Sen. Bernie Sanders’ (I-VT) campaign is offering broad protections to transgender and illegal immigrant employees as part of its collective bargaining agreement, according to the Washington Examiner, which obtained a copy of the contract.
The Sanders campaign — which has touted the socialist senator as the most pro-worker candidate — became the first presidential campaign in history to unionize this year.
“Bernie Sanders is the most pro-union candidate in the field, he’ll be the most pro-union president in the White House and we’re honored that his campaign will be the first to have a unionized workforce,” Sanders’ campaign manager Faiz Shakir announced in March.

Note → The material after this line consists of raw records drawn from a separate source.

(** * AI receptionist: the voice relay and booking trigger of [main.py]

    A shallow embedding of [src/main.py]: the webhook dispatch
    [send_to_make], the plain-text message processor
    [process_user_message], the booking check [check_for_booking] and the
    websocket endpoint [ws_voice] with its two loops
    [receive_from_client] and [receive_from_openai].

    Python values that come out of [json.loads] are modelled by [json];
    strings are byte strings (the UTF-8 encoding of the Python [str]);
    effectful code runs in a state-and-exception monad [M] over a
    [world] that holds the mutable variables of the module and a trace of
    the calls made to the outside (sockets, language model, webhook).
    The [print] statements of the source are not modelled. *)

From Stdlib Require Import NArith ZArith List String Ascii Bool Lia.
From Stdlib Require Import Strings.Byte Floats.PrimFloat DecimalString.
Import ListNotations.

Local Open Scope string_scope.
Local Open Scope list_scope.

(* ================================================================= *)
(** ** Values *)

(** What [json.loads] can return: [None], [bool], [int], [float], [str],
    [list] and [dict].  A [dict] is the list of its items; a key is looked
    up from the front. *)
#[warnings="-register-all"]
Inductive json : Type :=
| JNull
| JBool (b : bool)
| JInt (n : Z)
| JFloat (f : float)
| JStr (s : string)
| JArr (items : list json)
| JObj (items : list (string * json)).

(** Python truth value of a [json] value, as tested by [if v:]. *)
Definition truthy (v : json) : bool :=
  match v with
  | JNull => false
  | JBool b => b
  | JInt n => negb (n =? 0)%Z
  | JFloat f => negb (PrimFloat.eqb f 0%float)
  | JStr s => negb (s =? "")
  | JArr items => match items with [] => false | _ => true end
  | JObj items => match items with [] => false | _ => true end
  end.

(** [type(v).__name__]. *)
Definition type_name (v : json) : string :=
  match v with
  | JNull => "NoneType"
  | JBool _ => "bool"
  | JInt _ => "int"
  | JFloat _ => "float"
  | JStr _ => "str"
  | JArr _ => "list"
  | JObj _ => "dict"
  end.

(** [d.get(key, default)] on the items of a dict. *)
Fixpoint dict_get (items : list (string * json)) (key : string) (default : json)
  : json :=
  match items with
  | [] => default
  | (k, v) :: rest => if k =? key then v else dict_get rest key default
  end.

(** [d[key] = value] on the items of a dict: the value of an existing key
    is replaced in place, a new key goes to the end. *)
Fixpoint dict_set (items : list (string * json)) (key : string) (value : json)
  : list (string * json) :=
  match items with
  | [] => [(key, value)]
  | (k, v) :: rest =>
      if k =? key then (k, value) :: rest else (k, v) :: dict_set rest key value
  end.

(** [v == s] for a string literal [s]. *)
Definition eq_str (v : json) (s : string) : bool :=
  match v with
  | JStr t => t =? s
  | _ => false
  end.

(** The one-character string holding a double quote. *)
Definition dquote : string := String (ascii_of_nat 34) EmptyString.

(** Decimal rendering of an integer, as an f-string prints it. *)
Definition str_of_int (n : Z) : string := NilZero.string_of_int (Z.to_int n).

(* ================================================================= *)
(** ** Strings: [in] and [str.replace] *)

(** [old in s]. *)
Fixpoint occurs (old s : string) : bool :=
  prefix old s ||
  match s with
  | EmptyString => false
  | String _ rest => occurs old rest
  end.

(** [str.replace] for a non-empty [old]: scan from the left; at an
    occurrence emit [new] and skip the rest of the occurrence ([skip]
    counts the characters of it still to pass). *)
Fixpoint replace_from (old new : string) (skip : nat) (s : string) : string :=
  match s with
  | EmptyString => EmptyString
  | String c rest =>
      match skip with
      | S k => replace_from old new k rest
      | O =>
          if prefix old s
          then new ++ replace_from old new (String.length old - 1) rest
          else String c (replace_from old new 0 rest)
      end
  end.

(** [str.replace] for an empty [old]: [new] goes before every character
    and at the end. *)
Fixpoint intersperse (new s : string) : string :=
  match s with
  | EmptyString => new
  | String c rest => new ++ String c (intersperse new rest)
  end.

(** [s.replace(old, new)]. *)
Definition replace (s old new : string) : string :=
  match old with
  | EmptyString => intersperse new s
  | String _ _ => replace_from old new 0 s
  end.

(* ================================================================= *)
(** ** Base64 *)

Definition b64_alphabet : string :=
  "ABCDEFGHIJKLMNOPQRSTUVWXYZabcdefghijklmnopqrstuvwxyz0123456789+/".

(** The character of the 6-bit group in the low bits of [n]. *)
Definition b64_char (n : N) : ascii :=
  match String.get (N.to_nat (N.land n 63)) b64_alphabet with
  | Some c => c
  | None => "="%char
  end.

(** [base64.b64encode(data).decode("utf-8")]: three bytes give four
    characters; a final group of one or two bytes is padded with [=]. *)
Fixpoint b64encode (data : list byte) : string :=
  match data with
  | [] => ""
  | [a] =>
      let n := N.shiftl (Byte.to_N a) 16 in
      String (b64_char (N.shiftr n 18))
        (String (b64_char (N.shiftr n 12)) "==")
  | [a; b] =>
      let n := N.lor (N.shiftl (Byte.to_N a) 16) (N.shiftl (Byte.to_N b) 8) in
      String (b64_char (N.shiftr n 18))
        (String (b64_char (N.shiftr n 12))
           (String (b64_char (N.shiftr n 6)) "="))
  | a :: b :: c :: rest =>
      let n := N.lor (N.lor (N.shiftl (Byte.to_N a) 16)
                            (N.shiftl (Byte.to_N b) 8))
                     (Byte.to_N c) in
      String (b64_char (N.shiftr n 18))
        (String (b64_char (N.shiftr n 12))
           (String (b64_char (N.shiftr n 6))
              (String (b64_char n) (b64encode rest))))
  end.

(** The bytes of a string, to write byte literals. *)
Definition bytes_of (s : string) : list byte := list_byte_of_string s.

(* ================================================================= *)
(** ** Data model *)

Inductive role : Type := system | user | assistant.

The statement added that the “majority of the campaign’s bargaining unit employees designated the United Food and Commercial Workers Local 400 to represent them as their exclusive bargaining representative.”

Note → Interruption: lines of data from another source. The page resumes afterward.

(** A pass over a library that knows every slug of the catalog, with no
    remote entry newer than its row, adds and updates nothing. *)
Lemma sync_from_remote_again remote w res w' :
  NoDup (slug_of <$> remote) →
  Forall (λ game, Some (slug_of game) ∈ slug_column (library w)) remote →
  Forall (not_stale (rows (db w))) remote →
  sync_from_remote (inr remote) w = inr (res, w') →
  res = (∅, ∅).
Proof.
  intros Hnd Hcover Hns. unfold sync_from_remote, bind, get_library_attr.
  destruct (comprehension _ (library w) w) as [|[local_slugs w0]] eqn:Hl;
    [done|].
  apply comprehension_slug_inv in Hl as (Hslugs & -> & ->).
  destruct (comprehension _ remote w) as [|[remote_slugs w0]] eqn:Hr;
    [done|].
  apply comprehension_slug_inv in Hr as (_ & -> & ->).
  assert (list_to_set (slug_of <$> remote)
          ∖ list_to_set (slug_of <$> library w) = (∅ : gset pyval)) as ->.
  { apply set_eq. intros slug.
    rewrite elem_of_difference, !elem_of_list_to_set, elem_of_empty.
    split; [|done]. intros [(game & -> & Hin)%list_elem_of_fmap Hnin].
    apply Hnin, slug_column_slug_of.
    rewrite Forall_forall in Hcover. by apply Hcover. }
  unfold sync_missing_games. rewrite bool_decide_eq_true_2 by done.
  unfold ret.
  destruct (sync_game_details remote w) as [|[updated w2]] eqn:Hd; [done|].
  rewrite bool_decide_eq_true_2 by done. simpl. intros [= <- <-].
  f_equal. revert Hd. unfold sync_game_details. case_bool_decide.
  - unfold ret. by intros [= <- <-].
  - by apply details_loop_not_stale.
Qed.

(** C7 (amended): after a full sync run by a [Sync] object just created,
    over a catalog in which no two entries share a slug, a second full sync
    on the same store and catalog (by the same object, or by one whose
    library is read again) returns empty [added] and [updated] sets. *)
Theorem second_sync_adds_and_updates_nothing remote steamrunner
    winesteamrunner w w1 w2 w3 res1 res2 :
  library w = rows (db w) →
  NoDup (slug_of <$> remote) →
  sync_all (inr remote) steamrunner winesteamrunner w = inr (res1, w1) →
  db w2 = db w1 →
  library w2 = library w1 ∨ library w2 = rows (db w1) →
  sync_all (inr remote) steamrunner winesteamrunner w2 = inr (res2, w3) →
  res2.1 = (∅, ∅).
Proof.
  intros Hlib Hnd Hrun1 Hdb Hlib2 Hrun2.
  unfold sync_all, bind in Hrun1, Hrun2.
  destruct (sync_from_remote (inr remote) w) as [|[r1 wa]] eqn:Hr1; [done|].
  destruct (sync_local steamrunner winesteamrunner wa) as [|[l1 wb]] eqn:Hl1;
    [done|].
  unfold ret in Hrun1. injection Hrun1 as <- <-.
  destruct (sync_from_remote (inr remote) w2) as [|[r2 wc]] eqn:Hr2; [done|].
  destruct (sync_local steamrunner winesteamrunner wc) as [|[l2 wd]] eqn:Hl2;
    [done|].
  unfold ret in Hrun2. injection Hrun2 as <- <-. simpl.
  apply sync_from_remote_store in Hr1 as (Hcover & Hlcover & Hin & Hns);
    [|done..].
  apply sync_local_store in Hl1 as (Hlibb & Hcolb & Hupb); [|done].
  apply (sync_from_remote_again remote w2 r2 wc); [done| | |done].
  - destruct Hlib2 as [-> | ->].
    + by rewrite Hlibb.
    + by rewrite Hcolb.
  - rewrite Hdb. eapply Forall_impl; [apply Hns|].
    intros game Hg. apply (not_stale_ext (rows (db wa))); [|done].
    apply Hupb.
Qed.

The Washington Examiner obtained a copy of the bargaining agreement, which contains a variety of protections for a plethora of diversity-centered issues, from transgender worker rights to implicit bias training.
The agreement allows the union to create committees designed to tackle issues such as “‘diversity, anti-harassment, microaggression, transgender worker rights, gender neutrality, inclusion, and implicit bias training,'” the Examiner reports.
The agreement specifically requires the Sanders campaign to keep track of an employee’s “gender expression” and “preferred gender pronouns” and specifies that transgender employees may use whichever bathroom they identify with. It also requires fellow employees to “refer to transgender Employees by the names they choose and the pronouns they identify with.” Additionally, “boarding materials and policy manuals” are expected to refrain from gendered language.
The agreement states in part:
In order to best balance the personal preferences of all Employees, supervisors and Employees will be encouraged to make preferred pronouns a part of introductions at meetings, but no Employee will be required to state a preference, nor shall they be discriminated against for not stating a preference at such meetings.
The contract also outlines protections for individuals who are not lawfully in the United States, even requiring the campaign to provide “English as a Second Language (ESL) and literacy classes to Employees, either directly or in partnership with not-for-profit ESL providers.”
The Sanders campaign is also forbidden from asking about a candidate’s criminal history or conduct a background check on a potential employee prior to an offer, nor will an employee’s absence due to “detention or incarceration by law enforcement pursuant to the Employees’ citizenship status or Visa status” lead to any discipline or be recorded on his attendance record.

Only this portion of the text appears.